= Assigned task =
Starting at the line that contains "let mp := (5 * doy + 2) / 153 in", print every remaining line of the entries, unchanged, and output nothing more.

= Given data =
(** * DailyAI_Scholar: the daily top-10 pipeline of [src/daily_top10.py]

    A shallow embedding of the four functions of the module

      - [get_specific_date_papers]  (the date-window collector),
      - [save_top10]                (the ranker, with its CSV artifact),
      - [analyze_and_generate_report] (the reporter),
      - [run_daily_top10]           (the daily run),

    followed by the properties the specification states about them.

    Conventions of the embedding.

      - An instant (a timezone-aware [datetime]) is the number of
        microseconds since 1970-01-01T00:00:00 UTC, a [Z]; a [timedelta] of
        one day is [DAY].  The range limits of [datetime] (years 1 to 9999)
        are not modelled.
      - [target_date], the string ['YYYY-MM-DD'] in the source, is the day
        number it denotes (days since 1970-01-01); [strptime] of it is that
        day's midnight.
      - A finite Python [float] is a rational, a [Q]; the scorer is specified
        to return a real number, so NaN does not occur as a score.
      - [print] appends a [Print] event to the log of the world; the other
        side effects (directories, files, report, email) append an event of
        their own when they are invoked.
      - [time.sleep] only passes time and is left out.
      - An exception, an [exn], is an instance of [Exception]: what the two
        [except Exception] clauses catch.  [KeyboardInterrupt], [SystemExit]
        and the like, which they let through, are outside the model.
      - A [str] is the string of its characters, each an [ascii]: text is
        taken to be ASCII.  (For other text [len] and slices count
        characters where [String.length] and [substring] count bytes; only
        the console line of [row_message] depends on it.)
      - [analyze_each] takes the dict an analysis returns as a value, that
        is, as a new object at every call.  [analyze_each_refs] is the same
        loop with the identity of the objects, for a service that may return
        one object more than once; [analyze_each_refs_fresh] relates the
        two. *)

From Stdlib Require Import String Ascii.
From Stdlib Require Import ZArith QArith List Bool Lia Sorted Permutation.
Import ListNotations.
Local Open Scope Z_scope.

(** ** Exceptions and results *)

Inductive exn : Type :=
| Exception (msg : string).

Inductive Result (A : Type) : Type :=
| Ok (a : A)
| Raise (e : exn).
Arguments Ok {A} a.
Arguments Raise {A} e.

(** ** Instants, days and [strftime] *)

Definition DAY : Z := 86400000000.
Definition SECOND : Z := 1000000.

(** The day number of an instant (its UTC calendar day). *)
Definition day_of (t : Z) : Z := t / DAY.

(** Proleptic Gregorian date (year, month, day) of a day number. *)
Definition civil_from_days (days : Z) : Z * Z * Z :=
  let z := days + 719468 in
  let era := z / 146097 in
  let doe := z - era * 146097 in
  let yoe := (doe - doe / 1460 + doe / 36524 - doe / 146096) / 365 in
  let y := yoe + era * 400 in
  let doy := doe - (365 * yoe + yoe / 4 - yoe / 100) in
  let mp := (5 * doy + 2) / 153 in
  let d := doy - (153 * mp + 2) / 5 + 1 in
  let m := if mp <? 10 then mp + 3 else mp - 9 in
  (if m <=? 2 then y + 1 else y, m, d).

Definition digit (n : Z) : string :=
  String (ascii_of_nat (48 + Z.to_nat (n mod 10))) EmptyString.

= Result =
  let mp := (5 * doy + 2) / 153 in
  let d := doy - (153 * mp + 2) / 5 + 1 in
  let m := if mp <? 10 then mp + 3 else mp - 9 in
  (if m <=? 2 then y + 1 else y, m, d).

Definition digit (n : Z) : string :=
  String (ascii_of_nat (48 + Z.to_nat (n mod 10))) EmptyString.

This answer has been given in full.